The foam ice chest is invented. By providing an alternative to the metal ice box, the new lighter material makes it easier to transport chilled soda and beer, and keep those 12-ounce curls moving.
Dow Chemical patented a foam substance known as Styrofoam in 1944. Trying to develop a wartime alternative to rubber, Dow research engineer Otis McIntire
combined isobutylene and styrene — bringing to life a product used to produce or insulate everything from ice chests and basement walls to marine-buoyancy devices.
The styrofoam picnic cooler
was a postwar brainchild. The first so-called "portable ice chest" received a U.S. patent in 1953. Coleman introduced its plastic-cased cooler
in 1957, the same year Kellogg's
produced what the cereal-maker called a "double milk-bottle cooler" to assist those with limited home refrigeration. Keeping milk fresh was the roadway to selling more cereal.
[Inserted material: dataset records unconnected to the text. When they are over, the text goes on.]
(** Between the two header writes. *)
Lemma crash_middle j D :
  (length bs < j <= 2 * length bs + 1)%nat -> D = apply_writes (take j CW) d ->
  D start = h /\ (forall i b, bs !! i = Some b -> D (start + 0 + Z.of_nat i + 1) = v b) /\
  forall k, outside_log start k -> k ∉ bs -> D k = d k.
Proof.
  intros Hj ->. unfold commit_writes. pose proof (ge_max _ _ Hgeo) as Hmax.
  rewrite take_app_ge by (rewrite length_log_writes; lia). rewrite length_log_writes.
  destruct (j - length bs)%nat as [|m] eqn:Em; [lia|]. cbn [app take].
  rewrite take_app_le by (rewrite length_home_writes; lia).
  assert (Hin : forall k, k ∈ (take m (home_writes bs v)).*1 -> k ∈ bs).
  { intros k Hk%take_writes_dom. by rewrite home_writes_dom in Hk. }
  assert (Hout : forall k, ~ outside_log start k -> k ∉ (take m (home_writes bs v)).*1).
  { intros k Hk Hk'%Hin. by destruct (ge_home _ _ Hgeo k Hk'). }
  split_and!.
  - rewrite apply_writes_app. simpl. rewrite apply_writes_out; [apply fset_eq|].
    apply Hout. unfold outside_log, LOGSIZE, MAXOPBLOCKS. lia.
  - intros i b Hb. pose proof (lookup_lt_Some _ _ _ Hb). rewrite apply_writes_app. simpl.
    rewrite apply_writes_out by (apply Hout; unfold outside_log; lia).
    rewrite fset_ne by lia. by apply log_writes_get.
  - intros k Hk Hkb. rewrite apply_writes_app. simpl. rewrite apply_writes_out by (by intros ?%Hin).
    rewrite fset_ne by (intros ->; apply Hk; unfold LOGSIZE, MAXOPBLOCKS; lia).
    apply apply_writes_out, outside_slots; [done|lia|lia].
Qed.

(** After the last write. *)
Lemma crash_late j D :
  (2 * length bs + 1 < j)%nat -> D = apply_writes (take j CW) d ->
  D start = head_data [] h /\ forall k, outside_log start k -> D k = v k.
Proof.
  intros Hj ->. pose proof (ge_max _ _ Hgeo) as Hmax. rewrite take_ge.
  2:{ unfold commit_writes. rewrite !length_app, length_log_writes, length_home_writes. simpl. lia. }
  unfold commit_writes. split.
  - rewrite !apply_writes_app. simpl. apply fset_eq.
  - intros k Hk. rewrite !apply_writes_app. simpl.
    rewrite fset_ne by (intros ->; apply Hk; unfold LOGSIZE, MAXOPBLOCKS; lia).
    destruct (decide (k ∈ bs)) as [Hb|Hb]; [by apply home_writes_get|].
    rewrite apply_writes_out by (by rewrite home_writes_dom).
    rewrite fset_ne by (intros ->; apply Hk; unfold LOGSIZE, MAXOPBLOCKS; lia).
    rewrite apply_writes_out by (apply outside_slots; [done|lia|lia]). symmetry. by apply Hclean.
Qed.

Lemma geometry_nil : geometry start [].
Proof.
  destruct Hgeo as [H1 _ _ _]. split; [done|unfold LOGSIZE, MAXOPBLOCKS; simpl; lia|constructor|].
  by intros b ?%elem_of_nil.
Qed.

Lemma crash_recovers j D :
  D = apply_writes (take j CW) d ->
  head_is (D start) (crash_blocks j) /\ geometry start (crash_blocks j) /\
  forall k, outside_log start k ->
    recovered start (crash_blocks j) D k = if decide (j <= length bs)%nat then d k else v k.
Proof.
  intros HD. pose proof (ge_max _ _ Hgeo) as Hmax. unfold LOGSIZE, MAXOPBLOCKS in Hmax.
  assert (Hns : forall k, outside_log start k -> k <> start).
  { intros k Hk ->. apply Hk. unfold LOGSIZE, MAXOPBLOCKS. lia. }
  assert (Hh : length h = Z.to_nat BSIZE).
  { unfold head_data. unfold BSIZE in *. rewrite length_put_blocks; rewrite length_put32; lia. }
  unfold crash_blocks. destruct (decide (j <= length bs)%nat) as [Hj|Hj].
  - rewrite decide_False by lia. destruct (crash_early j D Hj HD) as [Es Hk].
    split_and!; [by rewrite Es|apply geometry_nil|]. intros k Hko. unfold recovered.
    rewrite fset_ne by auto. simpl. by apply Hk.
  - destruct (decide (length bs < j <= 2 * length bs + 1)%nat) as [Hm|Hm].
    + destruct (crash_middle j D Hm HD) as (Es & Hslot & Hk). split_and!; [|done|].
      * rewrite Es. apply head_data_is; [unfold BSIZE in *; lia|lia|].
        intros b Hb. by apply (ge_home _ _ Hgeo).
      * intros k Hko. unfold recovered. rewrite fset_ne by auto. rewrite (inst_home start 0 bs v D Hslot).
        destruct (decide (k ∈ bs)) as [Hb|Hb]; [by apply home_writes_get|].
        rewrite apply_writes_out by (by rewrite home_writes_dom). rewrite Hk by done. symmetry. by apply Hclean.
    + destruct (crash_late j D ltac:(lia) HD) as [Es Hk].
      split_and!; [|apply geometry_nil|].
      * rewrite Es. apply head_clear_is. unfold BSIZE in *. lia.
      * intros k Hko. unfold recovered. rewrite fset_ne by auto. simpl. by apply Hk.
Qed.
End crash.
(** With nothing returned or called, the abstract state stays. *)
Lemma refines_keeps x x' A U s :
  refines x A U s -> keeps x x' ->
  (forall p, x_pc x' p = Idle -> x_pc x p = Idle) ->
  (forall p b w, x_pc x' p = Alloc b w \/ x_pc x' p = WaitFree b w -> x_pc x p = Alloc b w \/ x_pc x p = WaitFree b w) ->
  refines x' A U s.
Proof.
  intros HR [_ (_ & D2 & D3) Ko Ku Kc _ _ _] Hi He. split; rewrite ?D2, ?D3.
  - intros p E. by apply HR, Hi.
  - intros p b w E. by apply HR, He.
  - intros p b w i0 i1 i2 E. destruct (Ko _ _ E) as [E' Ep]. destruct (Kc _ _ _ _ _ _ E) as (_ & _ & ->).
    rewrite Ep. by apply (rf_own _ _ _ _ HR) with (1 := E').
  - intros p b E. destruct (Ku _ _ E) as [E' ->]. by eapply (rf_buf _ _ _ _ HR).
  - apply HR.
Qed.

(** * Every step *)

Definition good (x : vdisk) (s : abs) : Prop := exists A U, vinv x A U /\ refines x A U s.

(** A step that ends in [o] is matched by the specification: by no step, or by
    one with the same event.  The driver panics only on an error the device
    has reported. *)
Definition matched (s : abs) (e : event) (o : outcome vdisk unit) : Prop :=
  match o with
  | Ok _ x' => exists s', (e = Tau /\ s' = s \/ astep s e s') /\ good x' s'
  | Panic msg x' => msg = "virtio_disk_intr status"%string /\ exists i, in_status (x_info x' i) <> 0
  | _ => False
  end.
Milk, sure. Soda, sure. But really, it's the suds
. Imagine picnics, fishing trips and bullfighting without coolers. They just wouldn't be cool.
So next time you're carrying one of those lightweight coolers to the beach, to a campsite, to a tailgate party or just to stash underneath your desk at work, lift a cold one to the one who made it cold: Otis McIntire. He's good enough for the National Inventors Hall of Fame, and he's good enough to toast.